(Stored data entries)
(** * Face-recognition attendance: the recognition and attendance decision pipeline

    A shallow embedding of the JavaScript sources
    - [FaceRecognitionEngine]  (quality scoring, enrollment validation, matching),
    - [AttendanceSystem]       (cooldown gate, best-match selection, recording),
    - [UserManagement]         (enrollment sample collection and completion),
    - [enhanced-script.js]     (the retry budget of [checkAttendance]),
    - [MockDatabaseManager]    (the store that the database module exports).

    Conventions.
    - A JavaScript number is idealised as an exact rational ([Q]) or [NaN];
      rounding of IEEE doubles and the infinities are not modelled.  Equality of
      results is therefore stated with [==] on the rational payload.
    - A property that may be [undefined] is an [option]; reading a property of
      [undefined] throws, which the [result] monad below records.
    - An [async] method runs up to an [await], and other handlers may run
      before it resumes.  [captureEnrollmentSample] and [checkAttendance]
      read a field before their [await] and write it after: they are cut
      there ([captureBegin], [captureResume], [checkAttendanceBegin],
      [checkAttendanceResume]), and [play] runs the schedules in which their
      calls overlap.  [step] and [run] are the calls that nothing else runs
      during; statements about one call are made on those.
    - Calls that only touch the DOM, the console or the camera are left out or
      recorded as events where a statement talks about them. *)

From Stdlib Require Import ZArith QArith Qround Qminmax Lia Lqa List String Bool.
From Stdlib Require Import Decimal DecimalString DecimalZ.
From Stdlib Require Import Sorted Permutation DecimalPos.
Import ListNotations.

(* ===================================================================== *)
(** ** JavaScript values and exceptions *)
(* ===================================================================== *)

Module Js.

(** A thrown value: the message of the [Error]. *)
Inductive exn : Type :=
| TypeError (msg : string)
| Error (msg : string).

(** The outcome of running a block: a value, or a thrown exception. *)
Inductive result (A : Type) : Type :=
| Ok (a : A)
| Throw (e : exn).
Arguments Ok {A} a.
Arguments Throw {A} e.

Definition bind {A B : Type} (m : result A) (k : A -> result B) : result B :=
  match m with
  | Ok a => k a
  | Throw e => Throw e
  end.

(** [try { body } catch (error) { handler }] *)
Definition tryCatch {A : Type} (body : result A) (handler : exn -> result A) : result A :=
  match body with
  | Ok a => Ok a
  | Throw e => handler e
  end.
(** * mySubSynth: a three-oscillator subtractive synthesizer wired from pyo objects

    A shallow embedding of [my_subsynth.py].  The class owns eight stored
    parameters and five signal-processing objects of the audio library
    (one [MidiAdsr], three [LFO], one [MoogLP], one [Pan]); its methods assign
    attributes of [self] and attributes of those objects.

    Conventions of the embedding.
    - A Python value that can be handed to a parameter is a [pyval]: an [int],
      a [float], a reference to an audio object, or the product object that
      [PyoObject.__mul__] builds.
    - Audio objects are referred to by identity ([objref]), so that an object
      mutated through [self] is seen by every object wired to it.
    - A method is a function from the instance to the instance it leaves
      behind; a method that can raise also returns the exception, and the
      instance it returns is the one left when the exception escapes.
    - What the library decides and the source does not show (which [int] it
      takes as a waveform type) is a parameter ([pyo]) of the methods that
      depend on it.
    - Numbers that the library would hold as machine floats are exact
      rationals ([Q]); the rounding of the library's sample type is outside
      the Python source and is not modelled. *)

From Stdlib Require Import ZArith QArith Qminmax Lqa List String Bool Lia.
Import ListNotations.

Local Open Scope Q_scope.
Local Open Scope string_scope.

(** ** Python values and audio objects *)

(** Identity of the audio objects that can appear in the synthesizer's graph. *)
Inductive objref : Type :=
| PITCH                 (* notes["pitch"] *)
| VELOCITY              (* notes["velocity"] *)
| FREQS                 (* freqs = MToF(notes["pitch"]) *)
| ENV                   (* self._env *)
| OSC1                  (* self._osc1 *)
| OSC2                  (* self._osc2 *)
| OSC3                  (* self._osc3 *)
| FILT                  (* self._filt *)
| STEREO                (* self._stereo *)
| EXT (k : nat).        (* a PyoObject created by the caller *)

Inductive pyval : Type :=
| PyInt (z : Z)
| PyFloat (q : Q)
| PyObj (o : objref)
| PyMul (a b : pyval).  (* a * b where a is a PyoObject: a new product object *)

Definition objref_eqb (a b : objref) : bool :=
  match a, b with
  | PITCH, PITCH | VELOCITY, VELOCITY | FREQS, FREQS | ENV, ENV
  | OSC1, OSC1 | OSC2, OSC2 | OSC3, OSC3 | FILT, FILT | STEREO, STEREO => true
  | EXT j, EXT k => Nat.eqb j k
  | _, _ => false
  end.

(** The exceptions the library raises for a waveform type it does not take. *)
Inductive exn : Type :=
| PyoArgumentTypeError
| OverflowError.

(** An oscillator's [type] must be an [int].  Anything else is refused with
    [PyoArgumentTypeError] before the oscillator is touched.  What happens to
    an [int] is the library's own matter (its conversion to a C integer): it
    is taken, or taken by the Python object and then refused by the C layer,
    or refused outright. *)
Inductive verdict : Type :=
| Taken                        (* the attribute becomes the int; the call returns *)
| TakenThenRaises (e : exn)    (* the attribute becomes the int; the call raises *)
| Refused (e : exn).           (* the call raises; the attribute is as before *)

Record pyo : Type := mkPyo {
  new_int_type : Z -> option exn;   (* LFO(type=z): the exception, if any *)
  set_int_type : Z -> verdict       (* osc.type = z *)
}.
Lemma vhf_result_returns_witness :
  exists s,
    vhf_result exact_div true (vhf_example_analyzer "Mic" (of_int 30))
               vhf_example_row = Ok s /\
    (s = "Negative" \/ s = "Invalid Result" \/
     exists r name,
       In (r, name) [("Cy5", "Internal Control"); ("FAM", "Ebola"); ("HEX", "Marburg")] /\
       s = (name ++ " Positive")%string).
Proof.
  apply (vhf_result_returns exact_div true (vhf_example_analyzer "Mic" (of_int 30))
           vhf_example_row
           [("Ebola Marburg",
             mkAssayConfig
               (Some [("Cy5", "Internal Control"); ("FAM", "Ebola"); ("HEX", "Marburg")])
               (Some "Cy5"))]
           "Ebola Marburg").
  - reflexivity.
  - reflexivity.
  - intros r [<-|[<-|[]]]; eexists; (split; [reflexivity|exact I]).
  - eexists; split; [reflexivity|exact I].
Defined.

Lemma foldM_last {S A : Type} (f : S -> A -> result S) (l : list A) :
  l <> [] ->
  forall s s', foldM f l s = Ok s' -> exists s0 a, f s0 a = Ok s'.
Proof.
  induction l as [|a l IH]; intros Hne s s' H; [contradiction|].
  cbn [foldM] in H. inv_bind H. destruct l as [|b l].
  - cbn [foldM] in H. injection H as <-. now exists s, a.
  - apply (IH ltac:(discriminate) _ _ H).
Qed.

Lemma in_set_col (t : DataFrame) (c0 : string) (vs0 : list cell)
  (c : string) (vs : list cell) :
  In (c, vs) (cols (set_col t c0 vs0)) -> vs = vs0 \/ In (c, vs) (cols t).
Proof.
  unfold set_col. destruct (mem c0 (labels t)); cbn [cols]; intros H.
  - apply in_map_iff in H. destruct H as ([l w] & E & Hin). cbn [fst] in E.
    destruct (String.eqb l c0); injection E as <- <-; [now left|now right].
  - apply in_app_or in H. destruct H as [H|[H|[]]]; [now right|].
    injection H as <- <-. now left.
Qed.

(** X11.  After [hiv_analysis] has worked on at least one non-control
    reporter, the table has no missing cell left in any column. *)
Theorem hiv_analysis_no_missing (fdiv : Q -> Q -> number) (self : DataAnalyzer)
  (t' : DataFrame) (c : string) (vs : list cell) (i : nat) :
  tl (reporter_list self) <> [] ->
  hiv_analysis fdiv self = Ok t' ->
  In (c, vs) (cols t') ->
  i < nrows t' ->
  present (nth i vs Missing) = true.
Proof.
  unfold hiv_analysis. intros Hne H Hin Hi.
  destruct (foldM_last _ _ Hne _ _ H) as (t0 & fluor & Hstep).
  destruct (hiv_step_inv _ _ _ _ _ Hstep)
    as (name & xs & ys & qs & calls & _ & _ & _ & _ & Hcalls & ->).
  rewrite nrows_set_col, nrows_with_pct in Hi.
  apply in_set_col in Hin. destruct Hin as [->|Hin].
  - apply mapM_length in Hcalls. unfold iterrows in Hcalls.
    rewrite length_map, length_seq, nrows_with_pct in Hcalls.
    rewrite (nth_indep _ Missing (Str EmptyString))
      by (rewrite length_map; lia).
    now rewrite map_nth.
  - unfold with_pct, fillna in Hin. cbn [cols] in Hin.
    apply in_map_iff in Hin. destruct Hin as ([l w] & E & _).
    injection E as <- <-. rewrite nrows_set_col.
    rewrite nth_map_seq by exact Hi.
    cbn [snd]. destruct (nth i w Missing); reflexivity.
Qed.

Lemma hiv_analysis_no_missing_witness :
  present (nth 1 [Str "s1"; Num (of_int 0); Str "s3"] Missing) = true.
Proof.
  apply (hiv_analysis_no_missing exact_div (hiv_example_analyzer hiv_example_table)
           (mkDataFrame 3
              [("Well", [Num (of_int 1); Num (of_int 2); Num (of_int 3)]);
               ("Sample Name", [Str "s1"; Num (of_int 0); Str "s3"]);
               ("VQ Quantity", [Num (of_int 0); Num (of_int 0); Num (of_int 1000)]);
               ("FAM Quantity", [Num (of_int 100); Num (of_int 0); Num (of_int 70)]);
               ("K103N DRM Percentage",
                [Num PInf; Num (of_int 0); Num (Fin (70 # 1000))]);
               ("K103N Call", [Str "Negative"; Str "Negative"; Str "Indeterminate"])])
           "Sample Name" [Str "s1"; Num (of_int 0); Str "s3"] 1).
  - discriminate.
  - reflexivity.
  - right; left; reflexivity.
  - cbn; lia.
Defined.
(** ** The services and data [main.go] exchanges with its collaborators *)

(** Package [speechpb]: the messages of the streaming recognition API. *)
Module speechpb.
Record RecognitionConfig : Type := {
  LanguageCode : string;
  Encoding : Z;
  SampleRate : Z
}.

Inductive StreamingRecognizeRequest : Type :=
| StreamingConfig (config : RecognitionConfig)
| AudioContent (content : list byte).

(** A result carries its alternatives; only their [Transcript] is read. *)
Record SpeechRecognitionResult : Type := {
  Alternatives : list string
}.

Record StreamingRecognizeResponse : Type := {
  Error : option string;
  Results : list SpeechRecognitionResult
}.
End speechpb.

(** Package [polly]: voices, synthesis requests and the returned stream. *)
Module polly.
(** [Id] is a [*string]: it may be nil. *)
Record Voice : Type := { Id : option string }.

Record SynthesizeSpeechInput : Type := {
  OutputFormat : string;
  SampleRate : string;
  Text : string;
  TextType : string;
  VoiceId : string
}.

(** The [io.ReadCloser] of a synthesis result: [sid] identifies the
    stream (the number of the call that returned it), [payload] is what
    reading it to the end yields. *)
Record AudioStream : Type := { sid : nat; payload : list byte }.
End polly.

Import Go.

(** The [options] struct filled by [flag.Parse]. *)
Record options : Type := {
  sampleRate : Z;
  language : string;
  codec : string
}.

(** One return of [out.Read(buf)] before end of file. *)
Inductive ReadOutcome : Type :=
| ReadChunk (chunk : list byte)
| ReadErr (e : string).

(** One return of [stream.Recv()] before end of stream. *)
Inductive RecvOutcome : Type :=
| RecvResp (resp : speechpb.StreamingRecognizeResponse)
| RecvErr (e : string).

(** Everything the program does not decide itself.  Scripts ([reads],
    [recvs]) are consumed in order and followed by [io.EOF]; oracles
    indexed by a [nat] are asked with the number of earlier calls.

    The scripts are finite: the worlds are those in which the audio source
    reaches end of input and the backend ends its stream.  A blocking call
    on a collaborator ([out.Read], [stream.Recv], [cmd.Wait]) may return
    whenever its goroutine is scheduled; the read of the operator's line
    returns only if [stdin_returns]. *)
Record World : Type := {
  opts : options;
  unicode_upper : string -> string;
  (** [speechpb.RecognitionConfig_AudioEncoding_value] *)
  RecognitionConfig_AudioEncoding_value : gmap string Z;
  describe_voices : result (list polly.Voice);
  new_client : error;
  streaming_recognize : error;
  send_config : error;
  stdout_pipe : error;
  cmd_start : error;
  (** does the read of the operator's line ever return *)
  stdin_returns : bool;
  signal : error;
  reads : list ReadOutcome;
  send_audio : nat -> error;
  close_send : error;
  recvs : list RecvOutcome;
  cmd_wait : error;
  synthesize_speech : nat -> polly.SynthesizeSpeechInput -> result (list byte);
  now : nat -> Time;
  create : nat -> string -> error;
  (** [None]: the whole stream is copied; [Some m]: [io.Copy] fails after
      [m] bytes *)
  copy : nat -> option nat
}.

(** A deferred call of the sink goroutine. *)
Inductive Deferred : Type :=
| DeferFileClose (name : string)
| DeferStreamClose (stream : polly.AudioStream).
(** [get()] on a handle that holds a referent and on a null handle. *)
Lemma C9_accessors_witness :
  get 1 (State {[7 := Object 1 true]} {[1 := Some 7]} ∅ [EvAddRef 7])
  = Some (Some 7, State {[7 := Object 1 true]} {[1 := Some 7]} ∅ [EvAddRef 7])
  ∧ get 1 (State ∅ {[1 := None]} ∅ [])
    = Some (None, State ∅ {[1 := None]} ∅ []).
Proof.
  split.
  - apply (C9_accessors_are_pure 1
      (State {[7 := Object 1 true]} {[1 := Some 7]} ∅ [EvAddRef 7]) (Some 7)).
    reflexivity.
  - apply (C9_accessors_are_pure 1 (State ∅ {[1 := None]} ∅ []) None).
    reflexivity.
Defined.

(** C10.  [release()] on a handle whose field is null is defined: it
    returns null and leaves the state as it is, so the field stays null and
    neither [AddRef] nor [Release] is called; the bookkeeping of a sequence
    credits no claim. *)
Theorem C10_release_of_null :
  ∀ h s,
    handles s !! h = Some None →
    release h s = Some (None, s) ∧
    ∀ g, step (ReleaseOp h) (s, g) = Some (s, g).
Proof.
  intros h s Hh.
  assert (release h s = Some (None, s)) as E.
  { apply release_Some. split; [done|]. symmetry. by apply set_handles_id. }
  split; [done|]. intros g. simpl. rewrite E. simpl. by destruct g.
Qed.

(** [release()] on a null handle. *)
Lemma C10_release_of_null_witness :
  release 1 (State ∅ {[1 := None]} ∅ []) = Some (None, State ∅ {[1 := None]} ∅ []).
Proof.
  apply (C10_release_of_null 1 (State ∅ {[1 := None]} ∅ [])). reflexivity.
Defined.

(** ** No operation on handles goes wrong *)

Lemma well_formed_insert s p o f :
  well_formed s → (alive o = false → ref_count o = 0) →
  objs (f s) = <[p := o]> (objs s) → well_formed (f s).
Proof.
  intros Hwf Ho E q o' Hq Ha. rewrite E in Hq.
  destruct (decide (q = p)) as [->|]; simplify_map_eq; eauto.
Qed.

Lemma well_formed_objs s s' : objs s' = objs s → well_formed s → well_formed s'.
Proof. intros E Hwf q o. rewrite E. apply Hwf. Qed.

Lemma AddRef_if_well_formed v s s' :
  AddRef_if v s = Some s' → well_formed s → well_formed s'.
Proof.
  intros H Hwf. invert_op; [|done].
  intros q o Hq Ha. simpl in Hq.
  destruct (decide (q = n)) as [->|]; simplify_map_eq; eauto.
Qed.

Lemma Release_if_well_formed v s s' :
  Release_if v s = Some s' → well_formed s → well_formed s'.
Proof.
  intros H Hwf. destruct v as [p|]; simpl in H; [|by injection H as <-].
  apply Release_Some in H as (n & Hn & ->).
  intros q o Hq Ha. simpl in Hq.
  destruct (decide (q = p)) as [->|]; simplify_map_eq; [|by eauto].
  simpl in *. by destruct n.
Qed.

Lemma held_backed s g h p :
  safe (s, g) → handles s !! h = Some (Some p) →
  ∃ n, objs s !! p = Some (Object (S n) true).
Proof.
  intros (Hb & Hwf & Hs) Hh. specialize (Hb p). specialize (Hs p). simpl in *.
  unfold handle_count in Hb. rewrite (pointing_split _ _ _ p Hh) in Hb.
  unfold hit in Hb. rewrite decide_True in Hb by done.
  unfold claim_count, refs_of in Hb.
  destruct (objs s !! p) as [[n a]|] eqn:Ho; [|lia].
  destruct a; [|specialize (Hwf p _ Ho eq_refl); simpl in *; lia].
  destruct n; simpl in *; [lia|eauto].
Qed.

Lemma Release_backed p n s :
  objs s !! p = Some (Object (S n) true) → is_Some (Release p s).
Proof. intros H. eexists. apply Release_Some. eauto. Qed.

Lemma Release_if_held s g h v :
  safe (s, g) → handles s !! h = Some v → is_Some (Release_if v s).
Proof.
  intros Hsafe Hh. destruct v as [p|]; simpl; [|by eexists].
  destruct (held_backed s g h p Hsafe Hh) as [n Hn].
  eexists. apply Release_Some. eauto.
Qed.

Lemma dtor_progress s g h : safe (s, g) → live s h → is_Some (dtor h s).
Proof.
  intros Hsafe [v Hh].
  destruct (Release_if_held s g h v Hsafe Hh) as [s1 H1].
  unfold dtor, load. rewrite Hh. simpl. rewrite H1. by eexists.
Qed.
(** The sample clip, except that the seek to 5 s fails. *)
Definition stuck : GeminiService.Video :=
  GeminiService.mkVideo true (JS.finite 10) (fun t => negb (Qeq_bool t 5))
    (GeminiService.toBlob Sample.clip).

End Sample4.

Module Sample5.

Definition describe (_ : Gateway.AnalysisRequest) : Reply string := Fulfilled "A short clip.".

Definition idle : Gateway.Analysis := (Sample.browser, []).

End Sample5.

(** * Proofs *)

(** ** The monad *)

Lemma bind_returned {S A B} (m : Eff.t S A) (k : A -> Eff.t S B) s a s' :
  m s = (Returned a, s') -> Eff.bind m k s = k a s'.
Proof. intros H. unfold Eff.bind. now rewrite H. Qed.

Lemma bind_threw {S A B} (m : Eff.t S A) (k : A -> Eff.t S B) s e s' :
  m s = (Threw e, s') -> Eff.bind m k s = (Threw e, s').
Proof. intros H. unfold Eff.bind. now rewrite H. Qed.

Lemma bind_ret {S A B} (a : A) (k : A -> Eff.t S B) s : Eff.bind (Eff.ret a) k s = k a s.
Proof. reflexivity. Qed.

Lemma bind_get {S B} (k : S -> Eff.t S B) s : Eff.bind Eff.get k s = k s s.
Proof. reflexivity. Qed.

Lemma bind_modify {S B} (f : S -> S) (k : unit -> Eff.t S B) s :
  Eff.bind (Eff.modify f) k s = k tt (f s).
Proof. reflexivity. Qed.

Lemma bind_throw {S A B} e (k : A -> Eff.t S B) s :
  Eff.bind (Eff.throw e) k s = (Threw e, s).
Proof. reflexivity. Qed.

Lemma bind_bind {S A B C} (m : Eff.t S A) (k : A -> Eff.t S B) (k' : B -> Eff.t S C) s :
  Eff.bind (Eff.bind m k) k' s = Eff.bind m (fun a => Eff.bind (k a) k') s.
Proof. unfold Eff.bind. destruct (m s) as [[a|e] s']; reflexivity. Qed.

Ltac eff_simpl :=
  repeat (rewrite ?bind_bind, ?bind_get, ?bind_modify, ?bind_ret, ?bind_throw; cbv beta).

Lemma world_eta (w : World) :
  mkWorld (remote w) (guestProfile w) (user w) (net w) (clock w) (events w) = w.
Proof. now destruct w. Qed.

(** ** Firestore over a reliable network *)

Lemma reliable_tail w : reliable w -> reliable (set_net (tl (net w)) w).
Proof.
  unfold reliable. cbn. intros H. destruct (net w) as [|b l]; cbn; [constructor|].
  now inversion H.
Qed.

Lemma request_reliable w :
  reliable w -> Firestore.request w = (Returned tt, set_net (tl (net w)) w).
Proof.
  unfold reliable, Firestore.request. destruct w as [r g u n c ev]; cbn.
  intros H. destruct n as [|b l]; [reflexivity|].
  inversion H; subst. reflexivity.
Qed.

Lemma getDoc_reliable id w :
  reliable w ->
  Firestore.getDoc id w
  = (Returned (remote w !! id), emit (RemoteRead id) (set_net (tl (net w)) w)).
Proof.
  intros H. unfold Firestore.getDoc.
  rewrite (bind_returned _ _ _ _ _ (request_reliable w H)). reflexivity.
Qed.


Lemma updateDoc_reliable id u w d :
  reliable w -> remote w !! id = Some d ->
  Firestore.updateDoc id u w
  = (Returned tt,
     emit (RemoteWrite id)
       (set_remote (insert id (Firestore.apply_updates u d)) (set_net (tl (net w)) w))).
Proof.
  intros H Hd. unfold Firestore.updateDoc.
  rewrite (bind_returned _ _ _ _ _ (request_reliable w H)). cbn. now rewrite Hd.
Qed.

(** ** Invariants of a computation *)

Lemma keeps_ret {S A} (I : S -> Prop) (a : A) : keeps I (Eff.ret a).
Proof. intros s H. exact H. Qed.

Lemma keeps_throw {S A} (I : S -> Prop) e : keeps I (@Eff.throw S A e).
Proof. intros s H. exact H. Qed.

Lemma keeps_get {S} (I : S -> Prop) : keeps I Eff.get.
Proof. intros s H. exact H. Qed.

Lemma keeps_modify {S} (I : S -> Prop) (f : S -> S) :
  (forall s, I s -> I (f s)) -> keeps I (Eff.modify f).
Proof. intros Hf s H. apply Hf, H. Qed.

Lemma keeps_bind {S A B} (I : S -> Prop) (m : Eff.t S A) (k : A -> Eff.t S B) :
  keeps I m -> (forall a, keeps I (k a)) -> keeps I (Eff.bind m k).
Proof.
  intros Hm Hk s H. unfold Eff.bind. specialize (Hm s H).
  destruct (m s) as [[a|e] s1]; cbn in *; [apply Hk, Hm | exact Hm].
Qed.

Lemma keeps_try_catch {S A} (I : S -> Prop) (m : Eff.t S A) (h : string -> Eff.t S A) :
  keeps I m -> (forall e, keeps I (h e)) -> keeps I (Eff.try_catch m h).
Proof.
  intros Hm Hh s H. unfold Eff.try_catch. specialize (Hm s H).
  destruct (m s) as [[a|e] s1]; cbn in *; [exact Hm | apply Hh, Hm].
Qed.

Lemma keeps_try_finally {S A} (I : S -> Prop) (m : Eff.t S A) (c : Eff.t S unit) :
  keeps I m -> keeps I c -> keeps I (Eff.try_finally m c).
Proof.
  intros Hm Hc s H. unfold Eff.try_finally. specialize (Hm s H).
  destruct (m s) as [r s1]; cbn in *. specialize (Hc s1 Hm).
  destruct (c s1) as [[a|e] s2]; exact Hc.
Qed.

▶ **Directions**: Show me all lines in the records that contain "false".

▶ **Worked solution**:
  | _, _ => false
  well_formed s → (alive o = false → ref_count o = 0) →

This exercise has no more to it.